Тайна Иеронима Босха, стр. 40

Петрониус посмотрел на неподвижно сидящего Якоба ван Алмагина. Верит ли тот в искоренение адамитов священниками ордена? Станут ли братья и сестры свободного духа костью для псов инквизитора, которую он бросит им? Надо ли понимать предостережение Зиты так, будто она знала, что начнется в городе? И не вызовут ли провокации со стороны Берле у населения сочувствия, не привлекут ли людей на сторону преследуемых?
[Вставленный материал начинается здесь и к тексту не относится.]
Lemma match_loop_literal (n : nat) (L r name : str) :
  glob_safe L = true -> L <> [] ->
  match_loop (S n) (L ++ star :: r) name =
  match strip_prefix L name with
  | Some t => match_loop n (star :: r) t
  | None => match check_rest (length (star :: r)) (star :: r) with
            | Some e => inl e
            | None => inr false
            end
  end.
Proof.
  intros H Hne. destruct L as [|c L']; [congruence|].
  change ((c :: L') ++ star :: r) with (c :: (L' ++ star :: r)).
  cbn [match_loop].
  change (c :: (L' ++ star :: r)) with ((c :: L') ++ star :: r).
  rewrite scanChunk_safe by assumption. cbv iota zeta. simpl andb. cbv iota.
  rewrite matchChunk_safe by assumption.
  destruct (strip_prefix (c :: L') name) as [t|]; [|reflexivity].
  simpl negb. rewrite orb_true_r. reflexivity.
Qed.

(** [d + "/*"] (any glob-safe [L], with [L = ""] for the root pattern
    ["*"]) matches exactly the names [L + x] with no ['/'] in [x]. *)
Lemma Match_prefix_star (L name : str) :
  glob_safe L = true ->
  Match (L ++ [star]) name =
  inr (match strip_prefix L name with Some x => negb (contains_slash x) | None => false end).
Proof.
  intros H. destruct L as [|c L']; [reflexivity|].
  unfold Match. rewrite length_app, Nat.add_1_r.
  rewrite match_loop_literal by (assumption || discriminate).
  destruct (strip_prefix (c :: L') name); [|reflexivity].
  simpl length. apply match_loop_star.
Qed.

(** [d + "*/*"] matches exactly the names [d + a + "/" + b] with no
    ['/'] in [a] or [b]. *)
Lemma Match_prefix_star_slash_star (L name : str) :
  glob_safe L = true ->
  Match (L ++ [star; slash; star]) name =
  inr (match strip_prefix L name with Some x => one_slash x | None => false end).
Proof.
  intros H. destruct L as [|c L']; [apply match_loop_star_slash_star|].
  unfold Match. rewrite length_app. simpl length. rewrite Nat.add_comm.
  rewrite match_loop_literal by (assumption || discriminate).
  destruct (strip_prefix (c :: L') name); [|reflexivity].
  simpl length. apply match_loop_star_slash_star.
Qed.

(* ------------------------------------------------------------------ *)
(** ** Directory listings of a normalized, glob-safe directory *)

(** The entries one level below the prefix [L] ([L + x], no ['/'] in
    [x]) and exactly two levels below it. *)
Definition one_below (L : str) (e : IndexEntry) : bool :=
  match strip_prefix L (Name e) with Some x => negb (contains_slash x) | None => false end.

Definition two_below (L : str) (e : IndexEntry) : bool :=
  match strip_prefix L (Name e) with Some x => one_slash x | None => false end.

Lemma Glob_total (index : list IndexEntry) (pattern : str) (f : IndexEntry -> bool) :
  (forall e, In e index -> Match pattern (Name e) = inr (f e)) ->
  Glob index pattern = inr (List.filter f index).
Proof.
  induction index as [|e index IH]; intros H; [reflexivity|].
  simpl. rewrite H by (left; reflexivity). rewrite IH by (intros; apply H; right; assumption).
  reflexivity.
Qed.

Lemma one_below_spec (L : str) (e : IndexEntry) :
  one_below L e = true <-> exists x, Name e = L ++ x /\ contains_slash x = false.
Proof.
  unfold one_below. destruct (strip_prefix L (Name e)) as [x|] eqn:E.
  - apply strip_prefix_spec in E. split.
    + intros H. exists x. split; [exact E|]. destruct (contains_slash x); [discriminate|reflexivity].
    + intros (y & Hy & Hs). rewrite E in Hy. apply app_inv_head in Hy. subst. rewrite Hs. reflexivity.
  - split; [discriminate|]. intros (x & Hx & _).
    apply strip_prefix_spec in Hx. congruence.
Qed.

Lemma two_below_spec (L : str) (e : IndexEntry) :
  two_below L e = true <->
  exists a b, Name e = L ++ a ++ slash :: b /\ contains_slash a = false /\ contains_slash b = false.
Proof.
  unfold two_below. destruct (strip_prefix L (Name e)) as [x|] eqn:E.
  - apply strip_prefix_spec in E. rewrite one_slash_spec. split.
    + intros (a & b & -> & Ha & Hb). exists a, b. auto.
    + intros (a & b & Hn & Ha & Hb). exists a, b. rewrite E in Hn. apply app_inv_head in Hn. auto.
  - split; [discriminate|]. intros (a & b & Hx & _).
    apply strip_prefix_spec in Hx. congruence.
Qed.

Section NormalDir.
Variable segs : list str.
Hypothesis Hgood : Forall good_seg segs.
Hypothesis Hsafe : glob_safe (join_slash segs) = true.

Let d := join_slash segs.

Lemma addTrailingSlash_safe : glob_safe (addTrailingSlash d) = true.
Proof.
  unfold d. rewrite addTrailingSlash_normal by exact Hgood.
  destruct segs; [reflexivity|]. rewrite glob_safe_app, Hsafe. reflexivity.
Qed.

Lemma getDir_pattern : Join2 (addTrailingSlash d) [star] = addTrailingSlash d ++ [star].
Proof.
  unfold d. rewrite addTrailingSlash_normal by exact Hgood.
  destruct segs as [|x l] eqn:E; [reflexivity|].
  rewrite <- E, Join2_dir_star, <- app_assoc by (subst; (exact Hgood || discriminate)).
  reflexivity.
Qed.

Lemma getDir_normal (index : list IndexEntry) :
  getDir index d =
  inr (match List.filter (one_below (addTrailingSlash d)) index with
       | [] => None
       | es => Some (DirInfo (Clean (addTrailingSlash d)) (latest es))
       end).
Proof.
  unfold getDir. rewrite getDir_pattern.
  rewrite (Glob_total _ _ (one_below (addTrailingSlash d))).
  - destruct (List.filter _ _); reflexivity.
  - intros e _. rewrite Match_prefix_star by exact addTrailingSlash_safe. reflexivity.
Qed.

Lemma listFiles_normal (index : list IndexEntry) :
  listFiles index d = inr (map EntryInfo (List.filter (one_below (addTrailingSlash d)) index)).
Proof.
  unfold listFiles.
  rewrite (Glob_total _ _ (one_below (addTrailingSlash d))); [reflexivity|].
  intros e _. rewrite Match_prefix_star by exact addTrailingSlash_safe. reflexivity.
Qed.

Lemma listDirs_normal (index : list IndexEntry) :
  listDirs index d =
  inr (map (fun '(n, mt) => DirInfo n mt)
           (map_to_list (fold_left add_dir (List.filter (two_below (addTrailingSlash d)) index) ∅))).
Proof.
  unfold listDirs.
  rewrite (Glob_total _ _ (two_below (addTrailingSlash d))); [reflexivity|].
  intros e _. rewrite Match_prefix_star_slash_star by exact addTrailingSlash_safe. reflexivity.
Qed.
End NormalDir.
Все это может стать ответом на его вопрос. Петрониус окинул взглядом мастерскую: повсюду висели эскизы декораций сегодняшнего представления, которое будет показано вечером в соборе. Через открытые люки проникало достаточно света, чтобы разглядеть сцены на бумаге: искушение Господа дьяволом. Будто пелена спала с глаз Петрониуса. Сегодняшнее представление тесно связано с ситуацией в братстве. Отсюда сутана монаха на черте и ярость инквизитора. Так понял подмастерье замысел мастера.

— Почему бы вам не написать книгу? Картину понять сложнее.

Теперь рассмеялся Якоб ван Алмагин, будто Петрониус удачно пошутил. Он встал, подошел к стопке узких книг с мифологическими толкованиями, открыл одну из них и вверх ногами протянул подмастерью. Петрониус смущенно смотрел на буквы, которые не мог прочесть.

— Читайте! — приказал ученый.

— Переверните книгу, и я прочту!

— А, буквы смущают вас. Значит, вы умеете читать. А для неграмотных не важно, как открыта книга. И этим искусством не всякий может овладеть. Даже сейчас, когда изобрели книгопечатание и появились свинцовые буквы. Зато картину способен прочесть каждый, кто смотрит на этот мир хотя бы одним глазом. К тому же книги горят, Петрониус, отлично горят. Их бросают в первый попавшийся камин, и знание превращается в пепел!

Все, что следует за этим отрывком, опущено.